Nothing but the lines from the one with "A shallow embedding" down to the one with "JavaScript objects have" should be returned, exactly and with both ends included, from the material below.
####
(** * rust-types: the [Result] and [Option] containers of [mod.ts]

    A shallow embedding of the two classes of [src/mod.ts] and the proofs
    of the properties stated about them.

    JavaScript objects have identity, so objects live in a heap and values
    refer to them by address.  Methods that allocate or throw run in a
    small state-and-exception monad over the heap; methods that only read
    the fields of [this] are plain functions. *)

From stdpp Require Import base list strings.
From Stdlib Require Import ZArith Lia.

Local Open Scope string_scope.
Local Open Scope list_scope.

(* ===================================================================== *)
(** ** Values and objects *)
(* ===================================================================== *)

Definition addr := nat.

(** Runtime values: the primitives, and references to heap objects. *)
Inductive val : Type :=
| undefined
| null
| VBool (b : bool)
| VNum (n : Z)
| VStr (s : string)
| VRef (a : addr).

(** [const Never = undefined as never;] *)
Definition Never : val := undefined.

(** The fields of [class Result]: [type], [value], [error]. *)
Record Result : Type := mkResult {
  Result_type : string;
  Result_value : val;
  Result_error : val
}.

(** The fields of [class Option]: [type], [value]. *)
Record Option : Type := mkOption {
  Option_type : string;
  Option_value : val
}.

(** Heap objects: instances of the built-in [Error], of the two classes of
    the module, and any other object. *)
Inductive obj : Type :=
| OError (message : string)
| OResult (r : Result)
| OOption (o : Option)
| OPlain.

(** The heap is the list of the objects allocated so far; an address is an
    index in it. *)
Abbreviation heap := (list obj).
####
Response for this exercise —
    A shallow embedding of the two classes of [src/mod.ts] and the proofs
    of the properties stated about them.

    JavaScript objects have identity, so objects live in a heap and values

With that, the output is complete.